■ WHAT IS NEEDED:
Write out exactly the lines from the start of the entries through the one that contains "other call is made. *)", including both.

■ PROVIDED RECORDS:
Lemma grows_lock (P : Event -> Prop) (s : State) (lock : LockHandle) :
  grows P s (mkState (world s) (trace s) (SharedHostImagesLocks s ++ [lock])%list
               (FinalStagesListCache s)).
Proof. split; [done|]. exists []. by rewrite app_nil_r. Qed.

Lemma moves_grows {A} (P : Event -> Prop) (c : M A) : moves (grows P) c -> emits P c.
Proof. intros Hc s r s' Hrun. exact (Hc s r s' Hrun). Qed.

Hint Resolve grows_refl grows_trans grows_call grows_lock : core.

(** X1. In one run of the resolver for a stage id on a tier, the
    manifest cache is called only when the options enable it,
    descriptions are asked only of that tier and of the cache tiers and
    only for that id, and a stage is rejected only on that tier, only
    for that id and only when the reset of the index is allowed; no
    other call is made. *)
Theorem resolver_calls (projectName : string) (stageID : StageID)
    (stagesStorage : StagesStorage) (cacheStagesStorageList : list StagesStorage)
    (opts : getStageDescriptionOptions) :
  emits (resolverCall projectName stageID stagesStorage cacheStagesStorageList opts)
    (getStageDescription projectName stageID stagesStorage cacheStagesStorageList opts).
Proof.
  apply moves_grows.
  apply moves_getStageDescription with (P := resolverCall projectName stageID stagesStorage
                                                cacheStagesStorageList opts); eauto.
Qed.


(** X2. [GetStagesByDigest] calls only the index for the digest asked,
    the lock manager, the listing of the primary tier for that digest,
    the manifest cache when the primary tier is not the local one,
    [GetStageDescription] of the primary tier and of the cache tiers,
    and [RejectStage] of the primary tier. *)
Theorem GetStagesByDigest_calls (m : StorageManager) (stageName stageDigest : string) :
  emits (indexCall m stageDigest) (GetStagesByDigest m stageName stageDigest).
Proof.
  apply moves_grows.
  apply moves_GetStagesByDigest with (P := indexCall m stageDigest); eauto.
Qed.


(** X4. [FetchStage] takes the host lock shared, looks for and fetches
    images on the primary tier and the cache tiers only, stores images
    into cache tiers only, renames without removing the old name, and
    calls neither [RejectStage], nor the index, nor the lock manager,
    nor a listing; [FinalStagesListCache] stays as it is. *)
Theorem FetchStage_calls (m : StorageManager) (containerRuntime : ContainerRuntime)
    (stg : Stage) :
  emits (fetchCall m) (FetchStage m containerRuntime stg).
Proof.
  apply moves_grows. apply moves_FetchStage with (P := fetchCall m); eauto.
Qed.

End CallsAllowed.

(* ===================================================================== *)
(** * Properties: what a function returns *)
(* ===================================================================== *)

Section ReturnRules.
Context {World Image LockHandle : Type}.

Abbreviation M := (@M World Image LockHandle).
Abbreviation State := (@State World Image LockHandle).
Abbreviation Event := (@Event World Image LockHandle).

■ ANSWER SPACE:
Lemma grows_lock (P : Event -> Prop) (s : State) (lock : LockHandle) :
  grows P s (mkState (world s) (trace s) (SharedHostImagesLocks s ++ [lock])%list
               (FinalStagesListCache s)).
Proof. split; [done|]. exists []. by rewrite app_nil_r. Qed.

Lemma moves_grows {A} (P : Event -> Prop) (c : M A) : moves (grows P) c -> emits P c.
Proof. intros Hc s r s' Hrun. exact (Hc s r s' Hrun). Qed.

Hint Resolve grows_refl grows_trans grows_call grows_lock : core.

(** X1. In one run of the resolver for a stage id on a tier, the
    manifest cache is called only when the options enable it,
    descriptions are asked only of that tier and of the cache tiers and
    only for that id, and a stage is rejected only on that tier, only
    for that id and only when the reset of the index is allowed; no
    other call is made. *)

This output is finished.